____ Data for analysis

Lemma comparison_loops_spec nonTOs TOs df :
  all_have_columns (nonTOs ++ [TOs]) df = true →
  ∃ arr, comparison_loops nonTOs TOs df = Ok arr
    ∧ arrays_square (length df) arr
    ∧ ∀ i j, (i < length df)%nat → (j < length df)%nat →
             cell_done nonTOs TOs df arr i j.
Proof.
  intros Hcols. unfold comparison_loops.
  destruct (for_each_range_inv
    (fun i arr' => arrays_square (length df) arr'
       ∧ ∀ i' j', (i' < i)%nat → (j' < length df)%nat →
                  cell_done nonTOs TOs df arr' i' j')
    (length df) (outer_body nonTOs TOs df)
    {| matchupScore := np_full (length df) None;
       matchupWinner := np_full (length df) 0%Q |}) as (arr & Hrun & Hsq & Hd).
  - split; [split; apply square_np_full|]. intros; lia.
  - intros i s Hi [Hs Hd]. by apply outer_body_step.
  - eauto.
Qed.

(** ** The summary columns *)

Lemma fold_left_Qplus (row : list Q) (a : Q) :
  (fold_left Qplus row a == a + qsum row)%Q.
Proof.
  unfold qsum. revert a. induction row as [|x row IH]; intros a; simpl.
  - ring.
  - rewrite (IH (a + x)%Q), (IH (0 + x)%Q). ring.
Qed.

Lemma qsum_cons (x : Q) (row : list Q) : (qsum (x :: row) == x + qsum row)%Q.
Proof.
  unfold qsum at 1. simpl. rewrite fold_left_Qplus. ring.
Qed.

Lemma qsum_three_parts (f g h : Q → Q) (row : list Q) :
  (∀ c, c ∈ row → (f c + g c + h c == 1)%Q) →
  (qsum (map f row) + qsum (map g row) + qsum (map h row)
   == inject_Z (Z.of_nat (length row)))%Q.
Proof.
  induction row as [|c row IH]; intros Hone.
  - reflexivity.
  - cbn [map length]. rewrite !qsum_cons.
    rewrite Nat2Z.inj_succ, <- Z.add_1_l, inject_Z_plus.
    rewrite <- IH by (intros c' Hc'; apply Hone; by right).
    rewrite <- (Hone c) by (by left). ring.
Qed.

Lemma winner_value_outcome t : is_outcome (winner_value t).
Proof.
  unfold winner_value, is_outcome.
  destruct (curScore t >? vsScore t), (vsScore t >? curScore t); auto.
Qed.

Lemma row_totals (row : list Q) :
  (∀ c, c ∈ row → is_outcome c) →
  (wins_of row + losses_of row + ties_of row
   == inject_Z (Z.of_nat (length row)) - 1)%Q.
Proof.
  intros Hrow. unfold wins_of, losses_of, ties_of.
  rewrite !map_map.
  rewrite <- (qsum_three_parts
    (fun c => if float_eq c 1 then c else 0%Q)
    (fun c => (1 - (if float_eq c 0 then c else 1))%Q)
    (fun c => if float_eq (if float_eq c (1 # 2) then c else 0%Q) (1 # 2)
              then 1%Q
              else if float_eq c (1 # 2) then c else 0%Q) row).
  - ring.
  - intros c Hc. destruct (Hrow c Hc) as [->|[->| ->]]; reflexivity.
Qed.

Lemma sum_axis1_lookup (m : Matrix Q) i row :
  m !! i = Some row → sum_axis1 m !! i = Some (qsum row).
Proof.
  intros H. unfold sum_axis1. rewrite lookup_map, H. done.
Qed.

Lemma set_column_lookup name values df i row v :
  df !! i = Some row → values !! i = Some v →
  ∃ row', set_column name values df !! i = Some row'
    ∧ manager row' = manager row ∧ teamName row' = teamName row
    ∧ stats row' = <[name := v]> (stats row).
Proof.
  intros Hr Hv. unfold set_column. rewrite lookup_zip_with, Hr. simpl.
  rewrite Hv. simpl. eauto.
Qed.

Lemma length_set_column name values df :
  length values = length df → length (set_column name values df) = length df.
Proof.
  intros H. unfold set_column. rewrite length_zip_with. lia.
Qed.

(** ** create_matchup_comparison as a whole *)

Lemma create_matchup_comparison_unfold statCats TOs df arr :
  last_item statCats = Ok TOs →
  comparison_loops (all_but_last statCats) TOs df = Ok arr →
  let winner0 := set_diag 0%Q (matchupWinner arr) in
  create_matchup_comparison statCats df
  = Ok (fix_names_teams
          (set_column "totalTies"
             (sum_axis1 (set_where_eq (1 # 2) 1 (set_where_ne (1 # 2) 0 winner0)))
             (set_column "totalLosses"
                (map (fun s => (s - 1)%Q)
                   (sum_axis1 (map (map (fun c => (1 - c)%Q))
                                 (set_where_ne 0 1 winner0))))
                (set_column "totalWins" (sum_axis1 (set_where_ne 1 0 winner0))
                   df))),
        set_diag (Some "N/A") (matchupScore arr),
        set_diag (-1)%Q winner0).
Proof.
  intros Hlast Hloops. unfold create_matchup_comparison.
  rewrite Hlast. simpl. rewrite Hloops. reflexivity.
Qed.

Lemma create_matchup_comparison_run statCats TOs df :
  last_item statCats = Ok TOs →
  all_have_columns statCats df = true →
  ∃ arr, comparison_loops (all_but_last statCats) TOs df = Ok arr
    ∧ arrays_square (length df) arr
    ∧ ∀ i j, (i < length df)%nat → (j < length df)%nat →
             cell_done (all_but_last statCats) TOs df arr i j.
Proof.
  intros Hlast Hcols. apply comparison_loops_spec.
  by rewrite <- (last_item_split _ _ Hlast).
Qed.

________

Your output should start at the line containing "Lemma create_matchup_comparison_run statCats" and stop at the last line of the material, copied exactly, with nothing else.

§ **Task result**:
Lemma create_matchup_comparison_run statCats TOs df :
  last_item statCats = Ok TOs →
  all_have_columns statCats df = true →
  ∃ arr, comparison_loops (all_but_last statCats) TOs df = Ok arr
    ∧ arrays_square (length df) arr
    ∧ ∀ i j, (i < length df)%nat → (j < length df)%nat →
             cell_done (all_but_last statCats) TOs df arr i j.
Proof.
  intros Hlast Hcols. apply comparison_loops_spec.
  by rewrite <- (last_item_split _ _ Hlast).
Qed.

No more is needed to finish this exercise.